This is the dirty secret of the internet that the media rarely explains when reporting the latest breach at Yahoo or LinkedIn — hackers anticipate that a fair amount of their targets use the same passwords and usernames across accounts. The initial hacker might have no interest in accessing your Yahoo email — instead, he, or the hacker who winds up with the information, figures out where you work and tries to hack your law firm.
Next comes social engineering. The hacker learns enough about you from Facebook or LinkedIn to email you what appears to be a link to information you might want. Click that link and the content creator has complete access to your computer.

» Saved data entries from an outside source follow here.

(* ===== verification/AppTheorems.v ===== *)
(** * Theorems about the application *)
From Stdlib Require Import Ascii.
From S2P Require Import Prelude PyValues Schema Session Requests Repositories LedgerService Moves.
From S2P Require Import LedgerSpec Security AccountServices Publisher Analytics Reconciliation.
From S2P Require Import Atomicity Invariants System Accepted Cache Observability Api ApiFacts App Demo ApiTheorems.

Section app.
Context `{Env} `{Crypto} `{JsonCodec} {C : Type} `{RedisClient C} `{EmailValidator} `{WebFramework}.
Variable st : Settings.t.
Implicit Types (wc : World * C) (rq : http_request).

(** *** What fails leaves nothing behind *)

(** Unless [good] holds of its outcome, the program has committed nothing. *)
Definition spares {A} (good : A -> Prop) (p : prog A) (w : World) (now : Z) : Prop :=
  wp p (fun r s' => (exists a, r = inr a /\ good a) \/ db s'.1 = db w) (at_log w [] now).

Definition any {A} (a : A) : Prop := True.

Lemma spares_outcome {R} good w now g (f : Transaction.row -> Wallet.row -> R) (p : prog R) :
  (forall txn wal, good (f txn wal)) -> wp p (outcome w now g f) (at_log w [] now) -> spares good p w now.
Proof.
  intros Hf Hp. eapply wp_mono; [exact Hp|]. intros r s' Ho. destruct g as [e|m]; simpl in Ho.
  - destruct Ho as [_ ->]. by right.
  - destruct Ho as [(_ & (-> & _) & _)|(_ & _ & wal & _ & ->)]; [by right|left; eauto].
Qed.

(** A replay returns, maybe without a wallet, but books nothing. *)
Definition has_wallet (tw : Transaction.row * option Wallet.row) : Prop := is_Some tw.2.

Lemma spares_keyed w now key i g p : wp p (keyed_outcome w now key i g) (at_log w [] now) ->
  spares has_wallet p w now.
Proof.
  unfold keyed_outcome. destruct (known_key _ _) as [txn|].
  - intros Hp. eapply wp_mono; [exact Hp|]. intros r s' [_ ->]. by right.
  - apply spares_outcome. intros. by eexists.
Qed.

Lemma spares_deposit i rid data w now : keyed (db w) -> spares any (deposit i rid data) w now.
Proof. intros Hk. by eapply spares_outcome, wp_deposit. Qed.

Lemma spares_withdraw i rid data key w now : keyed (db w) -> spares has_wallet (withdraw i rid data key) w now.
Proof. intros Hk. by eapply spares_keyed, wp_withdraw. Qed.

Lemma spares_transfer i rid data key w now : keyed (db w) -> spares has_wallet (transfer i rid data key) w now.
Proof.
  intros Hk. destruct (decide (i = TransferRequest.recipient_wallet_id data)) as [He|Hne].
  - eapply wp_mono; [by apply wp_transfer_same|]. intros r s' [_ ->]. by right.
  - by eapply spares_keyed, wp_transfer.
Qed.

Lemma spares_register data w now :
  spares (fun u => User.email u = UserCreate.email data) (UserService.register data) w now.
Proof.
  eapply wp_mono; [apply wp_register|]. intros r s' Ho. unfold register_outcome in Ho.
  destruct (email_taken _ _); [destruct Ho as [_ ->]; by right|].
  destruct (violation _ _); [destruct Ho as [_ [-> _]]; by right|]. destruct Ho as [-> _]. left. by eexists.
Qed.

Lemma spares_create_wallet owner data w now : spares any (WalletService.create_wallet owner data) w now.
Proof.
  eapply wp_mono; [apply wp_create_wallet|]. intros r s' Ho. unfold create_wallet_outcome in Ho.
  destruct (wallet_of _ _ _); [destruct Ho as [_ ->]; by right|].
  destruct (violation _ _); [destruct Ho as [_ [-> _]]; by right|]. destruct Ho as [-> _]. left. by eexists.
Qed.

Lemma spares_bind {A B} good (p : prog A) (f : A -> B) w now : spares good p w now ->
  spares any (a ← p; mret (f a)) w now.
Proof.
  unfold spares. intros Hp. apply wp_bind. eapply wp_mono; [exact Hp|]. intros [e|a] s' Ho; [right|].
  - destruct Ho as [(a & [=] & _)|]; done.
  - apply wp_ret. left. by eexists.
Qed.

Lemma spares_read {A} good (p : prog A) w now : commits_le 0 p -> spares good p w now.
Proof. intros Hp. apply wp_run. right. by rewrite run_no_commit. Qed.

(** *** Routes *)
Definition replied {A} (good : A -> Prop) (r : response A) : Prop := exists a, r = Reply a /\ good a.

Lemma serve_spares {A} good (route : prog (response A)) w :
  spares (replied good) route w (clock (tick w)) ->
  replied good (serve route w).1 \/ db (serve route w).2 = db w.
Proof.
  unfold spares. intros Hp. apply (serve_wp route (fun r w' => replied good r \/ db w' = db w)).
  eapply wp_mono; [exact Hp|]. intros r s' [(a & -> & Ha)|]; [by left|by right].
Qed.

Lemma spares_http {A} good (p : prog A) errors w now : spares good p w now ->
  spares (replied good) (http p errors) w now.
Proof.
  unfold spares. intros Hp. apply wp_http. eapply wp_mono; [exact Hp|]. intros [e|a] s' [(b & [= <-] & Hb)|Hd].
  - destruct (errors e) as [[]|]; by right.
  - left. eexists. split; [done|]. by eexists.
  - by right.
Qed.

(** The address of a parsed body is accepted again in the response. *)
Lemma parsed_email data data' u : UserCreate.parse data = Some data' -> User.email u = UserCreate.email data' ->
  exists r, UserRead.of_row u = Reply r.
Proof.
  unfold UserCreate.parse, UserRead.of_row. destruct (_ && _); [|done].
  destruct (email_str (UserCreate.email data)) as [e|] eqn:E; [|done]. intros [= <-] ->.
  simpl. rewrite (email_str_normal _ _ E). by eexists.
Qed.

Lemma spares_register_user data w now : spares (replied any) (register_user data) w now.
Proof.
  unfold register_user. destruct (UserCreate.parse data) as [data'|] eqn:E; [|by apply wp_ret; right].
  unfold spares. apply wp_bind. eapply wp_mono; [apply spares_http, spares_register|].
  intros r s' [(resp & -> & u & -> & Hu)|Hd]; [|destruct r; [by right|by apply wp_ret; right]].
  apply wp_ret. left. destruct (parsed_email _ _ u E Hu) as [x Hx]. eexists. split; [done|].
  simpl. rewrite Hx. by eexists.
Qed.

Lemma spares_validated {A} good b (p : prog (response A)) w now : spares good p w now ->
  spares good (validated b p) w now.
Proof. intros Hp. apply wp_validated; [by right|by intros _]. Qed.

Lemma spares_authenticated {A} good token (route : User.row -> prog (response A)) w now :
  (forall u, spares good (route u) (asked w) now) -> spares good (authenticated st token route) w now.
Proof. intros Hr. apply wp_authenticated; [by right|]. intros u _. exact (Hr u). Qed.

(** *** Readers *)
Lemma commits_authenticated {A} n token (route : User.row -> prog (response A)) :
  (forall u, commits_le n (route u)) -> commits_le n (authenticated st token route).
Proof.
  intros Hr. unfold authenticated, get_current_user, UserRepository.get_by_id.
  apply commits_bind; [commits|]. intros now.
  apply commits_bind; [commits|]. intros [u|]; [apply Hr|commits].
Qed.

Lemma commits_http {A} (p : prog A) errors : commits_le 0 p -> commits_le 0 (http p errors).
Proof.
  intros Hp. apply commits_try; [by apply commits_bind; [|intros; commits]|]. commits_handler.
Qed.

Lemma commits_validated {A} n b (p : prog (response A)) : commits_le n p -> commits_le n (validated b p).
Proof. intros Hp. unfold validated. by destruct b. Qed.

Lemma commits_login username password : commits_le 0 (login st username password).
Proof. unfold login, UserService.authenticate, UserRepository.get_by_email. commits. Qed.

Lemma commits_list_transactions token i limit offset :
  commits_le 0 (list_transactions st token i limit offset).
Proof.
  apply commits_authenticated. intros u. apply commits_validated.
  unfold WalletRepository.get_by_id, LedgerRepository.get_entries_for_wallet. commits.
Qed.

(** *** Served requests *)

(** The tables are as before, unless the answer says otherwise. *)
Definition honest_reply (ok : Z) wc (out : (exn + reply) * (World * C)) : Prop :=
  (exists c, out.1 = inr (mkReply ok c)) \/ db out.2.1 = db wc.1.

Lemma plain_honest {A} ok (f : A -> content) p wc : spares (replied any) p wc.1 (clock (tick wc.1)) ->
  honest_reply ok wc (plain ok f p wc).
Proof.
  intros Hp%serve_spares. unfold plain. destruct (serve p wc.1) as [r w]. simpl in *.
  destruct Hp as [(a & -> & _)|Hd]; [left; by eexists|by right].
Qed.

Lemma busting_honest {A B} ok good (p : prog (response A)) ids (f : A -> response B) (g : B -> content) wc :
  spares (replied good) p wc.1 (clock (tick wc.1)) -> (forall a, good a -> exists b, f a = Reply b) ->
  honest_reply ok wc (cached ok g (busting p ids f) wc).
Proof.
  intros Hp%serve_spares Hf. unfold cached, busting. destruct wc as [w c]. simpl in *.
  destruct (serve p w) as [r w']. simpl in *. destruct Hp as [(a & -> & Ha)|Hd]; [left|by right].
  destruct (Hf a Ha) as [b Hb]. exists (g b). simpl. by rewrite Hb.
Qed.

Lemma get_balance_reads ok (f : BalanceRead.t -> content) token i wc :
  db (cached ok f (get_balance st token i) wc).2.1 = db wc.1.
Proof.
  unfold cached, get_balance. destruct wc as [w c].
  match goal with |- context [serve ?p w] =>
    assert (db (serve p w).2 = db w) as Hd;
      [|destruct (serve p w) as [[[b|r]|code detail|e] w']; exact Hd] end.
  unfold serve. match goal with |- context [run ?p ?s] =>
    pose proof (run_no_commit p s) as Hr; destruct (run p s) as [r s'] end.
  simpl in *. apply Hr, commits_authenticated. intros u. destruct (BalanceCache.get i c); [commits|].
  apply commits_http, commits_bind; [apply commits_get_balance|intros; commits].
Qed.

Lemma plain_read_honest {A} ok (f : A -> content) p wc : commits_le 0 p -> honest_reply ok wc (plain ok f p wc).
Proof. intros Hp. by apply plain_honest, spares_read. Qed.

Lemma refuse_honest ok code detail wc : honest_reply ok wc (refuse code detail wc).
Proof. by right. Qed.

Lemma invalid_honest ok token wc : honest_reply ok wc (invalid st token wc).
Proof.
  unfold invalid, plain. right. match goal with |- context [serve ?p ?w] =>
    pose proof (serve_spares (fun _ : string => False) p w) as Hs; destruct (serve p w) as [r w'] end.
  simpl in *. destruct Hs as [(a & _ & [])|Hd]; [|done].
  apply spares_authenticated. intros u. by apply wp_ret; right.
Qed.

Lemma plain_posts_honest {A B} ok (f : B -> content) (g : A -> B) token valid (op : User.row -> prog A) errors wc :
  (forall u w now, spares any (op u) w now) ->
  honest_reply ok wc (plain ok f (authenticated st token (fun u =>
    validated valid (http (a ← op u; mret (g a)) errors))) wc).
Proof.
  intros Hop. apply plain_honest, spares_authenticated. intros u.
  by apply spares_validated, spares_http, (spares_bind any).
Qed.

Lemma posts_honest {A B} ok good token valid (op : User.row -> prog A) errors ids (f : A -> response B) g wc :
  (forall u now, spares good (op u) (asked wc.1) now) -> (forall a, good a -> exists b, f a = Reply b) ->
  honest_reply ok wc (cached ok g (busting (authenticated st token (fun u =>
    validated valid (http (op u) errors))) ids f) wc).
Proof.
  intros Hop Hf. apply (busting_honest ok good); [|done]. apply spares_authenticated. intros u.
  by apply spares_validated, spares_http.
Qed.

Lemma move_response_wallet tw : has_wallet tw -> exists b, move_response tw = Reply b.
Proof. unfold move_response. intros [wal ->]. by eexists. Qed.

(** What holds of every refusal and of what the continuation does. *)
Section combinators.
Context (P : (exn + reply) * (World * C) -> Prop) (wc : World * C).
Context (Hrefuse : forall code detail, P (refuse code detail wc)).

Lemma readable_all rq k : P (k wc) -> P (readable rq k wc).
Proof using Hrefuse. intros Hk. unfold readable. by case_match. Qed.

Lemma with_token_all rq k : (forall token, P (k token wc)) -> P (with_token rq k wc).
Proof using Hrefuse. intros Hk. unfold with_token. by case_match. Qed.

Lemma with_wallet_all args token k : P (invalid st token wc) -> (forall i, P (k i wc)) -> P (with_wallet st args token k wc).
Proof using Type. intros Hi Hk. unfold with_wallet. by repeat case_match. Qed.

Lemma with_body_all {D} (d : option D) token k : P (invalid st token wc) -> (forall d, P (k d wc)) -> P (with_body st d token k wc).
Proof using Type. intros Hi Hk. unfold with_body. by case_match. Qed.
End combinators.

Ltac enter tac :=
  try (apply readable_all; [tac|]); try (apply with_token_all; [tac|intros token]);
  try (apply with_wallet_all; [tac|intros i]); try (apply with_body_all; [tac|intros data]).

Lemma handle_honest r rq args wc : keyed (db wc.1) -> honest_reply (rt_status r) wc (handle st r rq args wc).
Proof.
  intros Hk. unfold handle. destruct (rt_handler r);
    enter ltac:(intros; first [apply refuse_honest | apply invalid_honest]).
  - repeat case_match; [apply plain_read_honest, commits_login|apply refuse_honest].
  - case_match; [|apply refuse_honest]. apply plain_honest, spares_register_user.
  - apply plain_read_honest, commits_authenticated. intros u. commits.
  - apply plain_posts_honest. intros. apply spares_create_wallet.
  - right. apply get_balance_reads.
  - repeat (case_match; try apply invalid_honest). apply plain_read_honest, commits_list_transactions.
  - apply (posts_honest _ any); [intros; by apply spares_deposit|by eexists].
  - apply (posts_honest _ has_wallet); [intros; by apply spares_transfer|apply move_response_wallet].
  - apply (posts_honest _ has_wallet); [intros; by apply spares_withdraw|apply move_response_wallet].
  - left. by eexists.
  - right. by destruct wc.
Qed.

(** *** The handlers that only read *)
Definition writers : list handler := [RegisterUser; CreateWallet; PostDeposit; PostTransfer; PostWithdraw].

Definition unchanged wc (out : (exn + reply) * (World * C)) : Prop := db out.2.1 = db wc.1.

Lemma plain_unchanged {A} ok (f : A -> content) p wc : commits_le 0 p -> unchanged wc (plain ok f p wc).
Proof.
  intros Hp. unfold unchanged, plain, serve.
  pose proof (run_no_commit p (wc.1, fresh_local (clock (tick wc.1))) Hp) as Hd.
  by destruct (run p _).
Qed.

Lemma invalid_unchanged token wc : unchanged wc (invalid st token wc).
Proof. apply plain_unchanged, commits_authenticated. intros u. commits. Qed.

Ironically, the U.S. government created the Dark Web for intelligence operatives to anonymously share information, and made the area publicly accessible to make it harder to identify which communications were from government operatives.
Illicit Dark Web activity concerns all, but professional service firms have more to lose than most — the loss of clients, bad press, inability to create new business and the threat of litigation and fines. In recent years, law firms have increasingly been sued over hacks that breached attorneyclient privilege.
The ABA found that about a quarter of U.S. law firms with over 100 lawyers experienced some sort of data breach in 2015. It can happen online, through a break-in, or via a lost or stolen device, and it always comes with a cost.
So, it’s time to change your mindset regarding cybersecurity. Stop being outraged at the neighbor who steals your 50-cent newspaper while chuckling at the spam email flimsily disguised as a UPS delivery notice. Rotate your passwords and ensure that employee usernames and passwords are impossible to guess and dissimilar to credentials for any other sites.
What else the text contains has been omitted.